Dull show by Bajaj Auto as exports go downhill


Bajaj Auto Ltd’s performance in the June quarter was lacklustre and, therefore, worrisome for investors.

Flat sales growth, mainly because of plummeting exports across product categories, is likely to cap profitability.

Net revenue got a leg up from higher realization in spite of a year-on-year drop in sales volume. It rose by 2.6% from a year ago to Rs.5,747.9 crore, falling short of the 27-broker Bloomberg consensus.

Also see: Bajaj Auto Q1 profit rises 2% to Rs978 crore

Domestic sales expanded by about 16%, but this was not enough to offset the weakness in the overseas markets.

If motorcycle exports fell by 17% year-on-year, that of commercial vehicles fell harder by 48%.

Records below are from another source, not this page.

(** * PERDQN: the training step and loss of DQN with prioritized replay

    A shallow embedding of [pl_bolts/models/rl/per_dqn_model.py].

    Tensors of rank one are lists, the [batch x actions] output of a network
    is a list of rows.  The element type of tensors and of the Python floats
    held on [self] is a parameter ([Scalar]): the code is the same whatever
    the dtype.  Two instances are given, exact rationals ([Q]) and IEEE
    binary64 ([spec_float] at precision 53), the second so that overflow,
    infinities and NaN can be evaluated.

    The collaborators that live outside this file of the repository (the
    networks, the agent and experience source, the replay buffer) are
    interfaces, given as type classes. *)

From Stdlib Require Import List ZArith QArith Bool Lia Lqa.
From Stdlib Require Import Floats.SpecFloat.
Import ListNotations.

Set Implicit Arguments.
Local Open Scope Z_scope.

(** ** Errors

    A Python exception aborts the step: [None]. *)

Definition bind {A B : Type} (c : option A) (k : A -> option B) : option B :=
  match c with
  | Some a => k a
  | None => None
  end.

Notation "x <- c ;; k" := (bind c (fun x => k))
  (at level 61, c at next level, right associativity).
Notation "' p <- c ;; k" := (bind c (fun x => let 'p := x in k))
  (at level 61, p pattern, c at next level, right associativity).
(** ** The data *)

(** [CountryDetail], an entry of the external data set.  The page guards
    against a missing entry, a missing [iso] and a missing [numeric], so
    they are optional here; [drive_direction] is whatever string the data
    holds, or absent. *)
Module Detail.
Record iso_codes := {
  numeric : option jsstring;
  alpha_3 : option jsstring
}.
Record t := {
  country : jsstring;
  capital : jsstring;
  continent : jsstring;
  iso : option iso_codes;
  famous_for : option jsstring;
  is_landlocked : bool;
  drive_direction : option jsstring
}.
End Detail.

Inductive DriveDirection := DriveLeft | DriveRight.

(** [Country], a record of the quiz. *)
Record Country := {
  id : jsstring;
  name : jsstring;
  capital : jsstring;
  continent : jsstring;
  continentCode : jsstring;
  isLandlocked : bool;
  driveDirection : DriveDirection;
  famousFor : option jsstring
}.

(** [GeoQuestion]. *)
Module Geo.
Record GeoQuestion := {
  prompt : jsstring;
  answer : jsstring;
  options : list jsstring
}.
End Geo.
Export Geo (GeoQuestion).

Definition TOTAL_LEVELS : nat := 100.
(** The header checksum of the NAT46 translator and the ICMP checksum of the
    prober both make the words they cover verify: with the checksum stored in its
    (zero) field, the one's complement sum is 0xFFFF; [calc_ip_csum]'s loop
    terminates. *)
Theorem checksums_verify words b :
  Forall is_u16 words -> (length words <= 1000)%nat ->
  bytes_ok b -> blen b < 65536 ->
  (exists c, calc_ip_csum words = Some c /\ oc_sum (sum_list words + c) = 65535)
  /\ oc_sum (words_sum (length b) b + checksum b) = 65535.
Proof.
  intros Hw Hlen Hb Hbl. split.
  - destruct (calc_ip_csum_spec words) as [-> ?]; [done..|]. eexists. split; [done|].
    by apply oc_sum_verify.
  - rewrite checksum_spec by done. apply oc_sum_verify.
    pose proof (words_sum_range (length b) b Hb). lia.
Qed.

Lemma checksums_verify_witness :
  (exists c, calc_ip_csum [69; 15360; 0; 64; 1600; 0; 43200; 257; 43200; 513] = Some c
     /\ oc_sum (sum_list [69; 15360; 0; 64; 1600; 0; 43200; 257; 43200; 513] + c) = 65535)
  /\ oc_sum (words_sum 5 [8; 0; 0; 0; 7] + checksum [8; 0; 0; 0; 7]) = 65535.
Proof.
  apply (checksums_verify [69; 15360; 0; 64; 1600; 0; 43200; 257; 43200; 513] [8; 0; 0; 0; 7]);
    [repeat constructor; by_eval|simpl; lia|repeat constructor; by_eval|by_eval].
Defined.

Analysts explain that domestic prices of the premium sports category helped push up net average realization during the quarter.

In its media release, the firm stated that markets such as Nigeria and Egypt continue to remain weak due to the depreciation of the local currency and the paucity of foreign exchange following the oil crisis.

While this is not new, it weighs on Bajaj Auto’s profits, given that exports comprise nearly 38% of sales volume.

Therefore, the tepid 2.2% growth in operating profit, too, is not surprising.

Like net sales, this, too, fell short of the Street’s forecast. Adjusting for excise duty accounting under the new Indian Accounting Standard, the firm’s operating margin was 20.5%, a tad lower than the year-ago period.

That’s not all. Lower “other income” compared with a year back reduced net profit growth to a mere 2.2% at Rs.978.4 crore.

The Street was not enthused by the weak results. And, given the dull trading day, Bajaj Auto’s stock, too, closed a tad lower at Rs.2,668.8, which discounts the one-year forward estimated earnings by about 18 times.

With operating performance being mediocre, the moot question is how will the margins pan out in future, especially given the increase in raw material costs.

Further, the export situation is unlikely to improve soon. Competition on the home ground is increasing, as is mirrored in the firm’s market share in motorcycles, which has barely improved.

Tepid growth in sales volume and an adverse product mix pose a risk to operating leverage and profit margins.

Given these challenges, the stock’s valuation is unlikely to improve in the near term.